Taste is important, and this is something I’ve emphasized time and again on the blog; we are given the gift of being human, and while on this earth, I want to live, be present, and enjoy my senses to the fullest extent. I don’t want to go through life just eating food as a means to an end. I don’t just want to eat something that’s just cheap, or even just healthy. I want sit down with that meal and say, “oh wow, is that ever good.” I want make the kind of quality food that I hope to get at restaurants, but usually cannot find.

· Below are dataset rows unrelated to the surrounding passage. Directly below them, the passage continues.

(* ===== verification/Activity.v ===== *)
(** ActivityStreams documents ([kernel/src/activitypub.rs]): activities, actors,
    collections and WebFinger answers, with the JSON values that the derived
    serializers produce and the derived deserializer of an activity accepts. *)

From S2P Require Import Prelude.
From S2P Require Import Kernel.
From S2P Require Import Stores.

(** ** Reading and writing JSON values

    A [serde_json::Map] is ordered by key, so the members below are listed in
    the order of their names. *)

(** [skip_serializing_if = "Option::is_none"] *)
Definition opt_member {A} (name : string) (ser : A -> Json) (o : option A) : list (Str * Json) :=
  match o with Some v => [(lit name, ser v)] | None => [] end.
Definition member (name : string) (j : Json) : list (Str * Json) := [(lit name, j)].
Definition json_strings (l : list Str) : Json := JArray (JString <$> l).

(** [String::deserialize], [Vec<T>::deserialize] and an [Option<T>] field, which
    may be missing and reads [null] as [None]. *)
Definition as_str (j : Json) : option Str := match j with JString s => Some s | _ => None end.
Definition de_vec {A} (de : Json -> option A) (j : Json) : option (list A) :=
  match j with JArray l => mapM de l | _ => None end.
Definition de_opt {A} (de : Json -> option A) (m : option Json) : option (option A) :=
  match m with
  | None | Some JNull => Some None
  | Some j => Some <$> de j
  end.
Definition de_req {A} (de : Json -> option A) (m : option Json) : option A := m ≫= de.

(** ** Activities *)

Record Activity : Type := mkActivity {
  ac_context : option Json;
  ac_id : Str;
  ac_type : Str;
  ac_actor : Str;
  ac_object : option Json;
  ac_target : option Json;
  ac_to : option (list Str);
  ac_cc : option (list Str);
}.

(** [Serialize for Activity], at [serde_json::to_value] *)
Definition activity_to_value (a : Activity) : Json :=
  JObject (opt_member "@context" id (ac_context a) ++ member "actor" (JString (ac_actor a)) ++
    opt_member "cc" json_strings (ac_cc a) ++ member "id" (JString (ac_id a)) ++
    opt_member "object" id (ac_object a) ++ opt_member "target" id (ac_target a) ++
    opt_member "to" json_strings (ac_to a) ++ member "type" (JString (ac_type a))).

(** The fields, from the members found under their names. *)
Definition activity_of_members (context id type_ actor object target to cc : option Json)
    : option Activity :=
  context ← de_opt Some context; id ← de_req as_str id; type_ ← de_req as_str type_;
  actor ← de_req as_str actor; object ← de_opt Some object; target ← de_opt Some target;
  to ← de_opt (de_vec as_str) to; cc ← de_opt (de_vec as_str) cc;
  Some (mkActivity context id type_ actor object target to cc).

(** [Deserialize for Activity], at [serde_json::from_value]: an object, whose
    unknown members are ignored, or the sequence of all fields. *)
Definition activity_from_value (j : Json) : option Activity :=
  match j with
  | JObject _ =>
      let get name := json_field (lit name) j in
      activity_of_members (get "@context") (get "id") (get "type") (get "actor") (get "object")
        (get "target") (get "to") (get "cc")
  | JArray [context; id; type_; actor; object; target; to; cc] =>
      activity_of_members (Some context) (Some id) (Some type_) (Some actor) (Some object)
        (Some target) (Some to) (Some cc)
  | _ => None
  end.

(** ** Actors *)

Record PublicKey : Type := mkPublicKey {
  pub_id : Str;
  pub_owner : Str;
  pub_public_key_pem : Str;
}.

Record ImageObject : Type := mkImageObject {
  io_type : Str;
  io_url : option Str;
  io_media_type : option Str;
}.

Definition image_object_new (url : Str) : ImageObject := mkImageObject (lit "Image") (Some url) None.

Record ActorImages : Type := mkActorImages {
  ai_icon_url : option Str;
  ai_banner_url : option Str;
}.

Record Actor : Type := mkActor {
  at_context : list Json;
  at_id : Str;
  at_type : Str;
  at_preferred_username : Str;
  at_name : option Str;
  at_summary : option Str;
  at_icon : option ImageObject;
  at_image : option ImageObject;
  at_url : Str;
  at_inbox : Str;
  at_outbox : Str;
  at_followers : Str;
  at_following : Str;
  at_public_key : PublicKey;
}.

Definition ACTIVITYSTREAMS_CONTEXT : Str := lit "https://www.w3.org/ns/activitystreams".

(** [Actor::new]; the url builder is its base url and nanoid. *)
Definition actor_new (base_url nanoid preferred_username : Str) (display_name summary : option Str)
    (images : ActorImages) (public_key_pem public_key_id : Str) : Actor :=
  let id := actor_id base_url nanoid in
  let context := [JString ACTIVITYSTREAMS_CONTEXT;
                  JObject (member "publicKey" (JString (lit "https://w3id.org/security/v1#publicKey")))] in
  mkActor context id (lit "Person") preferred_username display_name summary
    (image_object_new <$> ai_icon_url images) (image_object_new <$> ai_banner_url images) id
    (actor_inbox base_url nanoid) (actor_outbox base_url nanoid) (actor_followers base_url nanoid)
    (actor_following base_url nanoid) (mkPublicKey public_key_id id public_key_pem).

Definition image_object_to_value (i : ImageObject) : Json :=
  JObject (opt_member "mediaType" JString (io_media_type i) ++ member "type" (JString (io_type i)) ++
    opt_member "url" JString (io_url i)).

Definition public_key_to_value (k : PublicKey) : Json :=
  JObject (member "id" (JString (pub_id k)) ++ member "owner" (JString (pub_owner k)) ++
    member "publicKeyPem" (JString (pub_public_key_pem k))).

(** [Serialize for Actor] *)
Definition actor_to_value (a : Actor) : Json :=
  JObject (member "@context" (JArray (at_context a)) ++
    member "followers" (JString (at_followers a)) ++ member "following" (JString (at_following a)) ++
    opt_member "icon" image_object_to_value (at_icon a) ++ member "id" (JString (at_id a)) ++
    opt_member "image" image_object_to_value (at_image a) ++ member "inbox" (JString (at_inbox a)) ++
    opt_member "name" JString (at_name a) ++ member "outbox" (JString (at_outbox a)) ++
    member "preferredUsername" (JString (at_preferred_username a)) ++
    member "publicKey" (public_key_to_value (at_public_key a)) ++
    opt_member "summary" JString (at_summary a) ++ member "type" (JString (at_type a)) ++
    member "url" (JString (at_url a))).

(** ** Collections and WebFinger *)

Record OrderedCollection : Type := mkOrderedCollection {
  oc_context : list Json;
  oc_id : Str;
  oc_type : Str;
  oc_total_items : option Z;
  oc_first : option Str;
  oc_last : option Str;
  oc_ordered_items : option (list Json);
}.

(** [OrderedCollection::new] *)
Definition ordered_collection_new (id : Str) (total_items : Z) (first last : option Str)
    : OrderedCollection :=
  mkOrderedCollection [JString ACTIVITYSTREAMS_CONTEXT] id (lit "OrderedCollection")
    (Some total_items) first last None.

(** [OrderedCollection::with_ordered_items] *)
Definition with_ordered_items (id : Str) (total_items : Z) (ordered_items : list Json)
    : OrderedCollection :=
  mkOrderedCollection [JString ACTIVITYSTREAMS_CONTEXT] id (lit "OrderedCollection")
    (Some total_items) None None (Some ordered_items).

Record WebFingerLink : Type := mkWebFingerLink {
  wl_rel : Str;
  wl_type : Str;
  wl_href : Str;
}.

Record WebFingerResponse : Type := mkWebFingerResponse {
  wf_subject : Str;
  wf_links : option (list WebFingerLink);
  wf_aliases : option (list Str);
}.

(** [Serialize for WebFingerLink] and [WebFingerResponse] *)
Definition web_finger_link_to_value (l : WebFingerLink) : Json :=
  JObject (member "href" (JString (wl_href l)) ++ member "rel" (JString (wl_rel l)) ++
    member "type" (JString (wl_type l))).
Definition web_finger_to_value (r : WebFingerResponse) : Json :=
  JObject (opt_member "aliases" json_strings (wf_aliases r) ++
    opt_member "links" (fun l => JArray (web_finger_link_to_value <$> l)) (wf_links r) ++
    member "subject" (JString (wf_subject r))).

(** ** JSON text

    Printing and parsing of JSON text is [serde_json]'s: a parameter. What the
    program relies on is that the text of an activity reads as its value. *)
Class JsonText : Type := {
  activity_to_string : Activity -> option Str;
  json_from_str : Str -> option Json;
  json_from_slice : list Z -> option Json;
  activity_from_slice : list Z -> option Activity;
  actor_from_slice : list Z -> option Actor;
}.
Class JsonTextLaws `{JsonText} : Prop := {
  activity_text : forall a s, activity_to_string a = Some s ->
    json_from_str s = Some (activity_to_value a);
}.

(** ** Facts *)

(** What is lost on the way through a JSON value: a [null] that an optional
    field holds. *)
Definition drop_null (o : option Json) : option Json :=
  match o with Some JNull => None | _ => o end.
Definition drop_nulls (a : Activity) : Activity :=
  mkActivity (drop_null (ac_context a)) (ac_id a) (ac_type a) (ac_actor a) (drop_null (ac_object a))
    (drop_null (ac_target a)) (ac_to a) (ac_cc a).

Lemma de_opt_any o : de_opt Some o = Some (drop_null o).
Proof. by destruct o as [[]|]. Qed.

Lemma mapM_strings l : mapM as_str (JString <$> l) = Some l.
Proof. induction l as [|s l IH]; [done|]. cbn in *. by rewrite IH. Qed.

Lemma de_opt_strings o : de_opt (de_vec as_str) (json_strings <$> o) = Some o.
Proof. destruct o as [l|]; [|done]. simpl. by rewrite mapM_strings. Qed.

(** Every member of a serialized activity is found under its name. *)
Lemma activity_to_value_members a :
  let get name := json_field (lit name) (activity_to_value a) in
  get "@context" = ac_context a /\ get "id" = Some (JString (ac_id a)) /\
  get "type" = Some (JString (ac_type a)) /\ get "actor" = Some (JString (ac_actor a)) /\
  get "object" = ac_object a /\ get "target" = ac_target a /\
  get "to" = json_strings <$> ac_to a /\ get "cc" = json_strings <$> ac_cc a.
Proof. destruct a as [[c|] i t s [o|] [g|] [to|] [cc|]]; by split_and!. Qed.

Lemma activity_of_to_members a :
  activity_of_members (ac_context a) (Some (JString (ac_id a))) (Some (JString (ac_type a)))
    (Some (JString (ac_actor a))) (ac_object a) (ac_target a) (json_strings <$> ac_to a)
    (json_strings <$> ac_cc a) = Some (drop_nulls a).
Proof. unfold activity_of_members. by rewrite !de_opt_any, !de_opt_strings. Qed.

Lemma activity_from_to_value a : activity_from_value (activity_to_value a) = Some (drop_nulls a).
Proof.
  destruct (activity_to_value_members a) as (Hc & Hi & Ht & Ha & Ho & Hg & Hto & Hcc).
  rewrite <- activity_of_to_members. unfold activity_from_value. unfold activity_to_value in *.
  by rewrite Hc, Hi, Ht, Ha, Ho, Hg, Hto, Hcc.
Qed.

(** ** Properties *)

(** An activity written as JSON and read back is the same activity but for members that are
    explicitly null, also with an unknown member added. *)
Theorem activity_value_roundtrip a :
  activity_from_value (activity_to_value a) = Some (drop_nulls a) /\
  (forall extra name, name ∉ [lit "@context"; lit "id"; lit "type"; lit "actor"; lit "object";
                              lit "target"; lit "to"; lit "cc"] ->
     match activity_to_value a with
     | JObject l => activity_from_value (JObject ((name, extra) :: l)) = Some (drop_nulls a)
     | _ => False
     end).
Proof.
  split; [apply activity_from_to_value|]. intros extra name Hn.
  destruct (activity_to_value_members a) as (Hc & Hi & Ht & Ha & Ho & Hg & Hto & Hcc).
  unfold activity_to_value in *. rewrite <- activity_of_to_members. rewrite !not_elem_of_cons in Hn.
  unfold activity_from_value, json_field in *. cbn [List.filter fst] in *.
  rewrite !bool_decide_eq_false_2 by tauto.
  by rewrite Hc, Hi, Ht, Ha, Ho, Hg, Hto, Hcc.
Qed.

(** A field of another vocabulary is ignored, and a null context is lost. *)
Lemma activity_value_roundtrip_witness :
  let a := mkActivity (Some JNull) (lit "i") (lit "Follow") (lit "a") None None (Some [lit "b"]) None in
  match activity_to_value a with
  | JObject l => activity_from_value (JObject ((lit "summary", JNull) :: l)) =
      Some (mkActivity None (lit "i") (lit "Follow") (lit "a") None None (Some [lit "b"]) None)
  | _ => False
  end.
Proof.
  intros a. apply (proj2 (activity_value_roundtrip a) JNull (lit "summary")).
  apply (bool_decide_eq_true_1 _). vm_compute. reflexivity.
Defined.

Eating my own food rather than eating out or eating convenience foods has so many advantages. It means I get to eat great tasting, healthy food, that lets me almost effortlessly maintain a healthy weight. And it means that my food costs are low. The main drawback to cooking most food from scratch is, of course, the time involved. But there are always solutions. In order to manage my time, I’ve recently starting my own version of batch cooking. On weekends, I tend to make two soups at the same time. Making two soups at once is faster, and it also provides me with some variety throughout the week. The leftovers get portioned out into smaller containers for freezing. The soups do not contain meal leftovers like Dacyczyn’s; instead, I choose the ingredients based on what I have in the fridge, first using up the foods that spoil the quickest. For example, last week I made a Minestrone and a Cabbage & White bean soup; this week I made Cauliflower & Cheese. Two other recent successes include White Bean w/ Bacon and Carrot & Parsnip w/ Ginger. When making the soups, I also prep some ingredients that may be used throughout the week, for example I might prepare some roasted garlic (which can then be added to pasta, pizza or bread) and then use the residual heat from the oven to make delicious “sun dried” tomatoes that might otherwise spoil. I will make enough salad dressing to use on a week’s worth of salads, or perhaps bake bread. I find it much easier to eat healthful meals throughout the week if most (or all) of the prep work is already done.

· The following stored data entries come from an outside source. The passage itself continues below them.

(* ===== verification/RemoteActor.v ===== *)
(** Remote actors ([application/src/service/activitypub/remote_actor.rs]): the
    fetch of an actor document over at most five redirects, the lookup of an
    [acct:] identifier over WebFinger, and the upsert of the remote account.
    The cache of a test build is in [TestMode]. *)

From S2P Require Import Prelude.
From S2P Require Import Kernel.
From S2P Require Import Text.
From S2P Require Import World.
From S2P Require Import Net.
From S2P Require Import Stores.
From S2P Require Import Activity.

Definition ACTIVITY_JSON : Str := lit "application/activity+json".

Record ResolvedRemoteActor : Type := mkResolvedRemoteActor {
  ra_acct : Str;
  ra_url : Str;
  ra_inbox_url : option Str;
  ra_public_key_pem : option Str;
}.

Definition same_activitypub_id (left right : Str) : bool :=
  bool_decide (trim_end_matches is_slash left = trim_end_matches is_slash right).

(** The whole body, when every chunk of it arrives. *)
Definition body_bytes (rs : Response) : option (list Z) := (fun l => concat l) <$> mapM id (rs_chunks rs).

(** [iter().find_map(f)] *)
Fixpoint find_map {A B} (f : A -> option B) (l : list A) : option B :=
  match l with
  | [] => None
  | x :: l => match f x with Some y => Some y | None => find_map f l end
  end.

Section RemoteActor.
Context `{NetEnv} `{JsonText} `{Unicode}.

Definition get_request (url : Url) (addrs : list SocketAddr) (accept user_agent : string) : Request :=
  mkRequest (lit "GET") url addrs
    [(lit "accept", lit accept); (lit "user-agent", lit user_agent)] [].

(** The loop of [resolve_remote_actor], with [attempts] iterations before it gives
    up: the code counts [redirects] from 0 and gives up above 5. *)
Fixpoint fetch_actor_document (attempts : nat) (url : Url) : NetM Actor :=
  match attempts with
  | O => nlift (Err Rejected)
  | S attempts =>
      let@ resolved_addresses := validate_fetch_url url in
      let@ addrs := client_for_url url resolved_addresses in
      let@ response := send (get_request url addrs "application/activity+json"
                               "Emumet/0.1 ActivityPub actor resolver") in
      if is_redirection (rs_status response) then
        let@ location := nlift (ok_or (rs_location response) Rejected) in
        let@ url := nlift (ok_or (url_join url location) Rejected) in
        fetch_actor_document attempts url
      else if negb (is_success_status (rs_status response)) then nlift (Err Rejected)
      else
        let@ body := nlift (ok_or (body_bytes response) Rejected) in
        nlift (ok_or (actor_from_slice body) Rejected)
  end.

(** The checks on the document. *)
Definition actor_of_document (actor_url : Str) (actor : Actor) : KResult ResolvedRemoteActor :=
  let? actor_id := ok_or (url_parse (at_id actor)) Rejected in
  let? host := ok_or (u_host actor_id) Rejected in
  if is_empty (trim (at_preferred_username actor)) then Err Rejected
  else if negb (same_activitypub_id (at_id actor) actor_url) then Err Rejected
  else Ok (mkResolvedRemoteActor (at_preferred_username actor ++ lit "@" ++ host) (at_id actor)
             (Some (at_inbox actor)) (Some (pub_public_key_pem (at_public_key actor)))).

Definition resolve_remote_actor (actor_url : Str) : NetM ResolvedRemoteActor :=
  let@ url := nlift (ok_or (url_parse actor_url) Rejected) in
  let@ actor := fetch_actor_document 6 url in
  nlift (actor_of_document actor_url actor).

(** ** WebFinger *)

Definition webfinger_user_ok (user : Str) : bool :=
  forallb (fun c => is_alphanumeric c || (c =? 46) || (c =? 45) || (c =? 95)) user.
Definition webfinger_domain_ok (domain : Str) : bool :=
  forallb (fun c => is_alphanumeric c || (c =? 46) || (c =? 45)) domain
  && negb (starts_with [45] domain) && negb (ends_with [45] domain).

Definition webfinger_url (user domain : Str) : Str :=
  lit "https://" ++ domain ++ lit "/.well-known/webfinger?resource=acct:" ++ user ++ lit "@" ++ domain.
Definition acct_subject (user domain : Str) : Str := lit "acct:" ++ user ++ lit "@" ++ domain.

(** [link.get("rel")?.as_str()?] ... *)
Definition self_link (link : Json) : option Str :=
  rel ← json_str_field (lit "rel") link;
  type_ ← json_str_field (lit "type") link;
  href ← json_str_field (lit "href") link;
  if bool_decide (rel = lit "self")
     && (bool_decide (type_ = lit "application/activity+json")
         || bool_decide (type_ = lit "application/ld+json"))
  then Some href else None.

Definition actor_url_of_jrd (user domain : Str) (jrd : Json) : KResult Str :=
  let? subject := ok_or (json_str_field (lit "subject") jrd) Rejected in
  if negb (bool_decide (subject = acct_subject user domain)) then Err Rejected
  else
    ok_or (match json_field (lit "links") jrd with
           | Some (JArray links) => find_map self_link links
           | _ => None
           end) NotFound.

Definition fetch_jrd (user domain : Str) : NetM Json :=
  let@ url := nlift (ok_or (url_parse (webfinger_url user domain)) Rejected) in
  let@ resolved_addresses := validate_fetch_url url in
  let@ addrs := client_for_url url resolved_addresses in
  let@ response := send (get_request url addrs "application/jrd+json"
                           "Emumet/0.1 WebFinger resolver") in
  if negb (is_success_status (rs_status response)) then nlift (Err Rejected)
  else
    let@ body := nlift (ok_or (body_bytes response) Rejected) in
    nlift (ok_or (json_from_slice body) Rejected).

Definition resolve_remote_webfinger (user domain : Str) : NetM ResolvedRemoteActor :=
  if negb (webfinger_user_ok user) then nlift (Err Rejected)
  else if negb (webfinger_domain_ok domain) then nlift (Err Rejected)
  else
    let@ jrd := fetch_jrd user domain in
    let@ actor_url := nlift (actor_url_of_jrd user domain jrd) in
    resolve_remote_actor actor_url.

(** [identifier.strip_prefix("acct:").and_then(|s| s.split_once('@'))] *)
Definition acct_parts (identifier : Str) : option (Str * Str) :=
  s ← strip_prefix (lit "acct:") identifier; split_once 64 s.

Definition resolve_remote_actor_identifier (identifier : Str) : NetM ResolvedRemoteActor :=
  match acct_parts identifier with
  | Some (user, domain) =>
      if is_empty user || is_empty domain then nlift (Err Rejected)
      else resolve_remote_webfinger user domain
  | None => resolve_remote_actor identifier
  end.
End RemoteActor.

(** ** [upsert_remote_account] *)

Definition upsert_remote_account `{Runtime} (actor : ResolvedRemoteActor) : M RemoteAccount :=
  let! existing := remote_find_by_url (ra_url actor) in
  match existing with
  | Some existing =>
      let updated := mkRemoteAccountRow (rr_id existing) (ra_acct actor) (ra_url actor)
                       (rr_icon_id existing) (ra_inbox_url actor) (ra_public_key_pem actor) in
      remote_update updated ;;; ret updated
  | None =>
      let! id := generate_id in
      let remote_account := mkRemoteAccountRow id (ra_acct actor) (ra_url actor) None
                              (ra_inbox_url actor) (ra_public_key_pem actor) in
      remote_create remote_account ;;; ret remote_account
  end.

(** ** Facts *)

Section Resolution.
Context `{NetEnv} `{JsonText} `{Unicode}.

(** Outside of the test mode, a request to public addresses. *)
Definition guarded_request (rq : Request) : Prop := test_mode = false -> public_request rq.

(** One validated request, and what may follow its answer. *)
Lemma guarded_send (url : Url) (accept user_agent : string) {A} (k : Response -> NetM A) m :
  (forall rs, sends m guarded_request (k rs)) ->
  sends (S m) guarded_request
    (let@ resolved := validate_fetch_url url in
     let@ addrs := client_for_url url resolved in
     let@ response := send (get_request url addrs accept user_agent) in k response).
Proof.
  intros Hk.
  apply (sends_bind_Ok _ 0 (S m)
    (fun l => test_mode = false -> public_target url (connect_addrs url l)));
    [apply sends_quiet, validate_fetch_url_quiet|intros n l n' Hv Hm; by eapply validate_fetch_url_Ok|].
  intros l Hl. apply (sends_bind_Ok _ 0 (S m) (fun l => test_mode = false -> public_target url l));
    [apply sends_quiet, client_for_url_quiet| |].
  - intros n a n' (built & n1 & _ & Hc)%nbind_Ok_inv. destruct built; [|done]. by injection Hc as <- _.
  - intros addrs Ha. apply (sends_bind _ 1 m); [by apply sends_send|done].
Qed.

Lemma fetch_actor_document_sends attempts url :
  sends attempts guarded_request (fetch_actor_document attempts url).
Proof.
  revert url. induction attempts as [|attempts IH]; intros url; [apply sends_nlift|].
  apply (guarded_send url "application/activity+json"). intros rs.
  destruct (is_redirection _).
  - do 2 (apply sends_bind_quiet; [apply sends_nlift|]; intros ?). apply IH.
  - destruct (negb _); [apply sends_nlift|]. apply sends_bind_quiet; [apply sends_nlift|]. intros ?.
    apply sends_nlift.
Qed.

Lemma resolve_remote_actor_sends actor_url :
  sends 6 guarded_request (resolve_remote_actor actor_url).
Proof.
  apply sends_bind_quiet; [apply sends_nlift|]. intros url.
  apply (sends_bind _ 6 0); [apply fetch_actor_document_sends|]. intros a. apply sends_nlift.
Qed.

Lemma resolve_identifier_sends identifier :
  sends 7 guarded_request (resolve_remote_actor_identifier identifier).
Proof.
  unfold resolve_remote_actor_identifier.
  destruct (acct_parts identifier) as [[user domain]|].
  - destruct (_ || _); [apply sends_nlift|]. unfold resolve_remote_webfinger.
    destruct (negb _); [apply sends_nlift|]. destruct (negb _); [apply sends_nlift|].
    apply (sends_bind _ 1 6).
    + apply sends_bind_quiet; [apply sends_nlift|]. intros url.
      apply (guarded_send url "application/jrd+json"). intros rs.
      destruct (negb _); [apply sends_nlift|]. apply sends_bind_quiet; [apply sends_nlift|].
      intros ?. apply sends_nlift.
    + intros jrd. apply sends_bind_quiet; [apply sends_nlift|]. intros url.
      apply resolve_remote_actor_sends.
  - eapply sends_weaken; [|done|apply resolve_remote_actor_sends]. lia.
Qed.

My experiences in frugal cooking have led me to some truly wonderful places, and I am still learning. Sometimes I have flops, but when I make something truly delicious, I get excited for the years ahead. I wonder what kind of cook I’ll be in 20 years if I just keep practicing and experimenting. I may not be the most glamourous cook in the world, but then again, eating locally and in season has its own rustic charm.